[Haskell-beginners] Haskell Question

[Seph Shewell Brockway]

On Fri, Oct 18, 2019 at 06:59:05PM +0200, Ut Primum wrote:
> Hi,
> this is my solution:
> 
> productLastPart :: Int -> [Int] -> Int
> productLastPart n xs = product (take n (reverse xs))
> 
> It only uses functions product, take and reverse
> Regards,
> Ut

That should work. I’d probably use point-free style, though, and avoid
all of those brackets.

   productLastPart n = product . take n . reverse

The version you’ve written runs in linear time, as would a version that
worked like this:

   productLastPart n xs = product (drop (length xs - n) xs)
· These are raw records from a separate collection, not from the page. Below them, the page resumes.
Definition get_db : ST W (LinkedList (MarkovNode D)) :=
  fun w => Ok (w_db w, w).

(** [rand()]: the next value of the stream. *)
Definition c_rand : ST W Z :=
  fun w => match w_rand w with
           | [] => Crash RandExhausted
           | r :: rs => Ok (r, mkWorld (w_db w) rs (w_heap w) (w_out w))
           end.

(** [malloc]/[realloc]: [true] when the allocation succeeds. *)
Definition c_malloc : ST W bool :=
  fun w => match w_heap w with
           | [] => Ok (true, w)
           | b :: bs => Ok (b, mkWorld (w_db w) (w_rand w) bs (w_out w))
           end.

Definition emit (e : out_event D) : ST W unit :=
  modify (fun w => mkWorld (w_db w) (w_rand w) (w_heap w) (w_out w ++ [e])).

(** Follow a [MarkovNode *] of the database. *)
Definition node_at (i : nat) : ST W (MarkovNode D) :=
  db <- get_db ;; deref NullDeref (ll_nodes db !! i).

(** Write a [MarkovNode] back through its pointer. *)
Definition store_node (i : nat) (n : MarkovNode D) : ST W unit :=
  db <- get_db ;;
  set_db (mkLinkedList (<[i := n]> (ll_nodes db)) (ll_size db)).
End runtime.

(** ** The store and the transition tables *)

Section operations.
Context {D : Type} `{MarkovChainFuncs D}.
Local Abbreviation W := (World D).

(** [comp_func(a, b) == EXIT_SUCCESS]. *)
Definition same (a b : D) : bool := Z.eqb (comp_func a b) EXIT_SUCCESS.

(** The [while (index_node)] scan of [get_node_from_database]; [i] is the
    index of [index_node]. *)
Fixpoint find_from (ns : list (MarkovNode D)) (x : D) (i : nat) : option nat :=
  match ns with
  | [] => None
  | n :: ns' => if same (data n) x then Some i else find_from ns' x (S i)
  end.

(** [Node *get_node_from_database(MarkovChain *, void *data_ptr)]: the
    early [NULL] return on an empty database is the scan of an empty
    list. *)
Definition get_node_from_database (db : LinkedList (MarkovNode D)) (x : D)
  : option nat :=
  find_from (ll_nodes db) x 0.

(** [Node *add_to_database(MarkovChain *, void *data_ptr)].  Its three
    allocations, in order: the [MarkovNode], its one-slot
    [frequency_list], and the list [Node] inside [add]. *)
Definition add_to_database (x : D) : ST W (option nat) :=
  db <- get_db ;;
  match get_node_from_database db x with
  | Some i => ret (Some i)
  | None =>
      ok_node <- c_malloc ;;
      if negb ok_node then emit OAllocMsg ;; ret None else
      let d := copy_func x in
      ok_list <- c_malloc ;;
      if negb ok_list then emit OAllocMsg ;; ret None else
      ok_add <- c_malloc ;;
      let '(res, db') := add ok_add db (mkNode d [] 0) in
      if Z.eqb res EXIT_FAILURE then emit OAllocMsg ;; ret None else
      set_db db' ;; ret (ll_last db')
  end.

(** The loop [for (i = 0; i < fre_list_size; ++i)] of
    [add_node_to_frequency_list], which reads [frequency_list[i]], follows
    its [markov_node] and compares its data with [second_node->data].  It
    only reads, so it is a pure function with its crashes.  [n] counts
    the iterations left. *)
Fixpoint freq_scan (ns : list (MarkovNode D)) (fl : list MarkovNodeFrequency)
    (second : nat) (i n : nat) : outcome (option nat) :=
  match n with
  | O => Ok None
  | S n' =>
      match fl !! i with
      | None => Crash OutOfBounds
      | Some e =>
          match ns !! markov_node e, ns !! second with
          | Some t, Some s =>
              if same (data t) (data s) then Ok (Some i)
              else freq_scan ns fl second (S i) n'
          | _, _ => Crash NullDeref
          end
      end
  end.

(** [new_freq_list[fre_list_size - 1] = new_markov_freq_node] on the
    reallocated array, whose initialised prefix is [fl]. *)
Definition store_last (fl : list MarkovNodeFrequency) (size : Z)
    (e : MarkovNodeFrequency) : ST W (list MarkovNodeFrequency) :=
  if Nat.eqb (Z.to_nat (size - 1)) (length fl) then ret (fl ++ [e])
  else fail OutOfBounds.

(** [int add_node_to_frequency_list(MarkovNode *first_node,
    MarkovNode *second_node, MarkovChain * )].  Allocations: the new
    [MarkovNodeFrequency], then the [realloc].  [fre_list_size] is
    incremented before the [realloc], as in the code. *)
Definition add_node_to_frequency_list (first second : nat) : ST W Z :=
  db <- get_db ;;
  fn <- node_at first ;;
  found <- lift (freq_scan (ll_nodes db) (frequency_list fn) second 0
                           (Z.to_nat (fre_list_size fn))) ;;
  match found with
  | Some i =>
      e <- deref OutOfBounds (frequency_list fn !! i) ;;
      store_node first
        (mkNode (data fn)
           (<[i := mkFreq (markov_node e) (frequency e + 1)]> (frequency_list fn))
           (fre_list_size fn)) ;;
      ret EXIT_SUCCESS
  | None =>
      ok_freq <- c_malloc ;;
      if negb ok_freq then emit OAllocMsg ;; ret EXIT_FAILURE else
      let size' := fre_list_size fn + 1 in
      store_node first (mkNode (data fn) (frequency_list fn) size') ;;
      ok_realloc <- c_malloc ;;
      if negb ok_realloc then emit OAllocMsg ;; ret EXIT_FAILURE else
      fl' <- store_last (frequency_list fn) size' (mkFreq second 1) ;;
      store_node first (mkNode (data fn) fl' size') ;;
      ret EXIT_SUCCESS
  end.
End operations.

(** ** Abstract specification of the transition table (spec 4.2)

    [record_transition fl t]: increment the entry whose target is [t], or
    append [(t, 1)]. *)
Fixpoint record_transition (fl : list MarkovNodeFrequency) (t : nat)
  : list MarkovNodeFrequency :=
  match fl with
  | [] => [mkFreq t 1]
  | e :: fl' =>
      if Nat.eqb (markov_node e) t then mkFreq t (frequency e + 1) :: fl'
      else e :: record_transition fl' t
  end.

(** ** The well-formedness invariant of the database (spec section 3) *)

Section invariant.
Context {D : Type} `{MarkovChainFuncs D}.

(** An entry points into the store and counts at least one transition. *)
Definition entry_wf (n_nodes : nat) (e : MarkovNodeFrequency) : Prop :=
  (markov_node e < n_nodes)%nat /\ 1 <= frequency e.

(** A node's counter matches its table, entries are valid and no two
    entries share a target. *)
Definition node_wf (n_nodes : nat) (mn : MarkovNode D) : Prop :=
  fre_list_size mn = Z.of_nat (length (frequency_list mn)) /\
  Forall (entry_wf n_nodes) (frequency_list mn) /\
  NoDup (map markov_node (frequency_list mn)).

(** No two states of the store are equal under [comp_func]. *)
Definition data_unique (ns : list (MarkovNode D)) : Prop :=
  forall i j a b, ns !! i = Some a -> ns !! j = Some b ->
    comp_func (data a) (data b) = 0 -> i = j.

Definition db_wf (db : LinkedList (MarkovNode D)) : Prop :=
  ll_wf db /\ data_unique (ll_nodes db) /\
  Forall (node_wf (length (ll_nodes db))) (ll_nodes db).
End invariant.

(** ** Running the monad on a symbolic world *)

Section run_lemmas.
Context {D : Type}.

Definition heap_pop (hs : list bool) : bool * list bool :=
  match hs with [] => (true, []) | b :: bs => (b, bs) end.

Lemma c_rand_run (w : World D) r rs :
  w_rand w = r :: rs -> c_rand w = Ok (r, mkWorld (w_db w) rs (w_heap w) (w_out w)).
Proof. unfold c_rand. by intros ->. Qed.

Lemma node_at_run (w : World D) i n :
  ll_nodes (w_db w) !! i = Some n -> node_at i w = Ok (n, w).
Proof. unfold node_at, bind, get_db, deref. simpl. by intros ->. Qed.

Lemma c_malloc_run (w : World D) :
  c_malloc w = Ok ((heap_pop (w_heap w)).1,
                   mkWorld (w_db w) (w_rand w) (heap_pop (w_heap w)).2 (w_out w)).
Proof. destruct w as [db rs [|b bs] out]; reflexivity. Qed.
End run_lemmas.

Ltac st_run :=
  repeat first
    [ progress (unfold bind, ret, fail, get, put, modify, deref, lift,
                get_db, set_db, emit, node_at, store_node, store_last in *)
    | rewrite c_malloc_run
    | progress simpl in *
    | case_match
    | progress simplify_eq ].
because reverse, length and product (actually a partial application of
foldr) are all linear in the length of the list—they access each element
once. You can see the GHC implementation of reverse at
https://hackage.haskell.org/package/base-4.12.0.0/docs/src/GHC.List.html#reverse.
This turns out to be the best we can do with a regular Haskell list,
because accessing the last element of a list is a linear-time operation:

   last :: [a] -> a
   last [] = error "Oh no!"
   last [x] = x
   last (x : xs) = last xs

There do, however, exist list types like Sequence and Vector that allow
constant-time access to both ends of the list.

Hope this is helpful.

                                                Seph

-- 
Seph Shewell Brockway, BSc MSc (Glas.)
Pronouns: she/her